Last weekend, I caught up with one of my former colleagues over lunch before we finished our holiday shopping. With us both having backgrounds in journalism, we got to talking about how important it is to have the right personality to form relationships and conduct interviews in the field. Not everyone is cut out for the job, as it requires a high level of socialization.
Our conversation brought to mind something I heard while working at the Encore360 office the week prior: Marketing is a people-first business just like journalism is a people-first career. When your audience thinks of your brand, they should think of you.
With the right marketing, you can become an industry leader and someone people seek out at tradeshows and other industry events. But in order to accomplish this, you must be comfortable connecting with new people in the industry to build your social network.
Your brand’s authority and reach depend on it.
Trust Over Reach
The realization that effective marketing relies on human connection should change how success metrics are measured.
Any content marketer knows there is a major difference between metrics and building rapport. As a brand, your ultimate goal is to establish credibility and authority, and that often happens through relationship building with industry experts who will support and share your content.
The most successful brands don’t go viral then drop off – they continue to resurface, sharing content rooted in industry knowledge and perspectives that challenge assumptions. That perspective should be yours as a brand representative.
In a world where marketers are pressured to measure clicks and impressions on their posts, this can be easy to forget. While tracking engagement is important, making an impact is infinitely more valuable.
People approaching you about your brand or your latest blog post is much more impactful than a roundup of social media metrics. In marketing, the biggest win is for your audience to say “I read something from your brand about X and shared it in my company meeting the other day.”
When people find your content authoritative enough to share with their audience and professional network, you’ll get more views and impressions from the people you actually want to reach.
You Are Your Brand
Think about it. When you check in at a tradeshow or other industry event, your nametag often has two things written on it: your name and the company you’re representing. As a result, anyone you meet will automatically associate you with your brand. It helps to showcase your content in the professional conversations you have in the field.
You have a leg up on the competition if you bring your content with you to industry events in print – think magazines and one-pagers – or if it’s easily accessible online. That way, when you strike up a conversation on the tradeshow floor and someone asks what you do, you can promote your brand while having tangible examples of what it does for the industry.
Even better, if you already have a regular posting cadence and a weekly newsletter send, you can encourage them to subscribe to your website or follow you on social media. If you don’t have a regular content schedule yet, consider creating one sooner rather than later.
Just like relationship building helps you establish brand authority, so does having a routine posting cadence. As we say in The Media Mindset, authority is the result of patterns. It’s built slowly, earned honestly, and powered by repetition.

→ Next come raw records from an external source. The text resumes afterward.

(** Walks a listener statement by statement. *)
Ltac keeps_walk :=
  repeat first
    [ apply keeps_getElementById
    | apply keeps_write_prop;
        [ intros ? [= <-]; apply (bool_decide_unpack _); by vm_compute
        | intros ?; by split ]
    | apply keeps_read_prop
    | apply keeps_log
    | apply keeps_eval
    | apply keeps_throw
    | apply keeps_ret
    | apply keeps_try_catch; [|intros ?]
    | apply keeps_bind; [|intros ?]
    | match goal with
      | |- keeps _ (if ?b then _ else _) => destruct b
      | |- keeps _ (match ?x with _ => _ end) => destruct x
      end ].

Section Extras.
Context `{E : Engine}.

Lemma keeps_report_failure e : keeps submit_targets (report_failure e).
Proof. unfold report_failure, alert. keeps_walk. Qed.

Lemma keeps_render_recommendations data :
  keeps submit_targets (render_recommendations data).
Proof. unfold render_recommendations. keeps_walk. Qed.

Lemma keeps_render_analysis data : keeps submit_targets (render_analysis data).
Proof.
  unfold render_analysis. keeps_walk.
Qed.

Lemma keeps_analyze f r : keeps submit_targets (analyze f r).
Proof.
  unfold analyze, fetch, response_json. keeps_walk; apply keeps_render_analysis.
Qed.

Lemma keeps_upload_submit_rest r :
  keeps submit_targets
    (fileInput ← getElementById "fileInput";
     selected ← read_prop fileInput "files" files;
     match selected with
     | [] => alert "Please select a file"
     | file :: _ =>
         loading ← getElementById "loading";
         write_prop loading "classList" (set_classList (token_remove "d-none")) ;;
         results ← getElementById "results";
         write_prop results "classList" (set_classList (token_add "d-none")) ;;
         try_catch (analyze file r) report_failure
     end).
Proof. unfold alert. keeps_walk. unfold response_json. keeps_walk. Qed.

Lemma keeps_upload_submit r : keeps submit_targets (upload_submit r).
Proof.
  unfold upload_submit, preventDefault.
  apply keeps_bind; [apply keeps_log|]. intros _. apply keeps_upload_submit_rest.
Qed.

(** X1: whatever the page and the reply, a run of the submit listener
    first prevents the default submission, never changes the address,
    only extends the log, keeps every element that exists with the value
    and the selected files it had, and writes to no element other than the
    ten of [submit_targets]. *)
Theorem upload_submit_keeps (r : reply) (w : world) :
  let w' := (upload_submit r w).2 in
  within submit_targets w w'
  ∧ ∃ rest, effects w' = (effects w ++ PreventDefault :: rest)%list.
Proof.
  cbv zeta. split; [apply keeps_upload_submit|].
  destruct w as [d h l].
  destruct (keeps_upload_submit_rest r (World d h (l ++ [PreventDefault])))
    as (_ & [rest Hl] & _).
  unfold upload_submit, preventDefault. rewrite step_log.
  exists rest. cbn in *. by rewrite Hl, <- app_assoc.
Qed.

(** X2: whatever the page and the reply, a run of the click listener of
    [generateBtn] never changes the address, only extends the log, keeps
    every element that exists with the value and the selected files it
    had, and writes to no element other than [generationStatus]. *)
Theorem generate_click_keeps (r : reply) (w : world) :
  within generate_targets w (generate_click r w).2.
Proof.
  revert w. change (keeps generate_targets (generate_click r)).
  unfold generate_click, alert, fetch, response_json. keeps_walk.
Qed.


Lemma step_getElementById_null {B} id (k : node -> js B) d h l :
  d !! id = None ->
  (getElementById id ≫= k) (World d h l) = k None (World d h l).
Proof. intros H. unfold mbind, js_bind, getElementById. cbn. by rewrite H. Qed.

Lemma not_empty_truthy s : s ≠ "" -> negb (to_boolean (VStr s)) = false.
Proof.
  intros Hne. cbn [to_boolean]. rewrite negb_involutive. by apply String.eqb_neq.
Qed.

(** X3: with a start date entered, a click on [generateBtn] makes exactly
    one request, whatever the server answers: a POST to [/generate_data]
    with the JSON content type whose body carries the values of the two
    fields.  The listener completes normally, shows no alert, and leaves
    the status region visible with a banner in it. *)
Theorem generate_click_request (r : reply) (w : world) (sd du gs : element) :
  document w !! "startDate" = Some sd ->
  document w !! "duration" = Some du ->
  document w !! "generationStatus" = Some gs ->
  value sd ≠ "" ->
  ∃ w' html,
    generate_click r w = (Normal tt, w')
    ∧ emitted w w'
      = [Fetch (Request "/generate_data" "POST"
                  [("Content-Type", "application/json")]
                  (JsonBody (VObj [("start_date", VStr (value sd));
                                   ("duration", VStr (value du))])))]
    ∧ visible "generationStatus" w'
    ∧ shows "generationStatus" (InnerHTML html) w'.
Proof.
  destruct w as [d h l]. cbn [document]. intros Hsd Hdu Hgs Hne.
  erewrite generate_click_run by eassumption.
  do 2 eexists. split; [reflexivity|]. split; [by rewrite emitted_app|].
  unfold visible, shows. cbn [document]. lookups.
  split; eexists; (split; [reflexivity|]); [apply token_remove_not_in|reflexivity].
Qed.

(** X4: every failing answer to the generation request is shown inline,
    with the text that the catch block reads from the exception: the
    message of the parse error when the body is no JSON, ToString of the
    [error] field when it is truthy and plain (a string, a number, [true],
    a list or an object), and the engine's [TypeError] message when the
    body is [null]. *)
Theorem generate_click_failure_text (w : world) (sd du gs : element) :
  document w !! "startDate" = Some sd ->
  document w !! "duration" = Some du ->
  document w !! "generationStatus" = Some gs ->
  value sd ≠ "" ->
  (∀ e, ∃ w', generate_click (NotJson e) w = (Normal tt, w')
              ∧ inline_error (message e) w w')
  ∧ (∀ fields, to_boolean (assoc "error" fields) = true ->
       plain (assoc "error" fields) = true ->
       ∃ w', generate_click (Json (VObj fields)) w = (Normal tt, w')
             ∧ inline_error (to_string (assoc "error" fields)) w w')
  ∧ (∃ w', generate_click (Json VNull) w = (Normal tt, w')
           ∧ inline_error (cannot_read VNull "error") w w').
Proof.
  destruct w as [d h l]. cbn [document]. intros Hsd Hdu Hgs Hne.
  assert (Hshow : ∀ r m, generation_markup r = danger_banner m ->
            ∃ w', generate_click r (World d h l) = (Normal tt, w')
                  ∧ inline_error m (World d h l) w').
  { intros r m Hm. erewrite generate_click_run by eassumption. rewrite Hm.
    eexists. split; [reflexivity|]. exists (danger_banner m).
    split; [unfold shows; cbn [document]; lookups; eexists; split; reflexivity|].
    split; [apply contains_danger_banner|]. split; [apply contains_danger_banner|].
    intros a. rewrite emitted_app. apply not_alert_fetch. }
  split; [|split].
  - intros e. by apply Hshow.
  - intros fields Herr _. apply Hshow. cbn [generation_markup get]. by rewrite Herr.
  - by apply Hshow.
Qed.

(** X5: the link of the success banner is built from ToString of the
    [filename] field; a body with no truthy [error] and no [filename]
    still gets the success banner, its link pointing at
    [/download_sample/undefined]. *)
Theorem generate_click_missing_filename
    (fields : list (string * jsval)) (w : world) (sd du gs : element) :
  document w !! "startDate" = Some sd ->
  document w !! "duration" = Some du ->
  document w !! "generationStatus" = Some gs ->
  value sd ≠ "" ->
  to_boolean (assoc "error" fields) = false ->
  assoc "filename" fields = VUndefined ->
  ∃ w' html,
    generate_click (Json (VObj fields)) w = (Normal tt, w')
    ∧ shows "generationStatus" (InnerHTML html) w'
    ∧ contains (attr "class" "alert alert-success") html
    ∧ contains ("<a " +:+ attr "href" "/download_sample/undefined") html
    ∧ ∀ a, Alert a ∉ emitted w w'.
Proof.
  destruct w as [d h l]. cbn [document]. intros Hsd Hdu Hgs Hne Herr Hfile.
  erewrite generate_click_run by eassumption.
  cbn [generation_markup get]. rewrite Herr, Hfile.
  do 2 eexists. split; [reflexivity|].
  split; [unfold shows; cbn [document]; lookups; eexists; split; reflexivity|].
  split; [|split].
  - exists (row 12 "<div "),
      (">" +:+ row 16 "Sample data generated successfully!" +:+
       row 16 ("<a " +:+ attr "href" "/download_sample/undefined" +:+ " " +:+
               attr "class" "btn btn-sm btn-primary ms-2" +:+ ">Download</a>") +:+
       row 12 "</div>" +:+ row 8 "").
    reflexivity.
  - exists (row 12 ("<div " +:+ attr "class" "alert alert-success" +:+ ">") +:+
            row 16 "Sample data generated successfully!" +:+ row 16 ""),
      (" " +:+ attr "class" "btn btn-sm btn-primary ms-2" +:+ ">Download</a>" +:+
       row 12 "</div>" +:+ row 8 "").
    reflexivity.
  - intros a. rewrite emitted_app. apply not_alert_fetch.
Qed.

Lemma generate_click_empty_run r d h l sd du :
  d !! "startDate" = Some sd ->
  d !! "duration" = Some du ->
  value sd = "" ->
  generate_click r (World d h l)
  = (Normal tt, World d h (l ++ [Alert "Please select a start date"])).
Proof.
  intros Hsd Hdu Hempty. unfold generate_click. do 4 js_step.
  by rewrite Hempty.
Qed.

Once your connections know when to look for your newsletter or social media posts, you become more relevant to them. When they watch for your content, they’re really watching for you and your brand to appear in their inbox and LinkedIn feed. That’s effective people-first content marketing.
Embody Your Brand
Getting your industry connections to subscribe to your content is only half the battle. Now, you must be consistent and authoritative in every article you publish to keep their trust. You can test this by making sure your content hits our five authority signals:
- Depth: Does this post go beyond the obvious?
- Originality: Are you saying something only you can say?
- Utility: Can your reader do something with this right away?
- Citability: Are any statements reusable or quote-worthy?
- Consistency: Is your content aligned with your brand voice?
All five of these content signals apply to in-person interactions. If your written content comes across as useful, deep, and original, make sure that transfers to your conversations at tradeshows and during interviews.
Successful content marketers know that authenticity and authoritativeness go hand in hand. These two qualities are essential to forming a strong industry presence and professional relationships that are built on trust.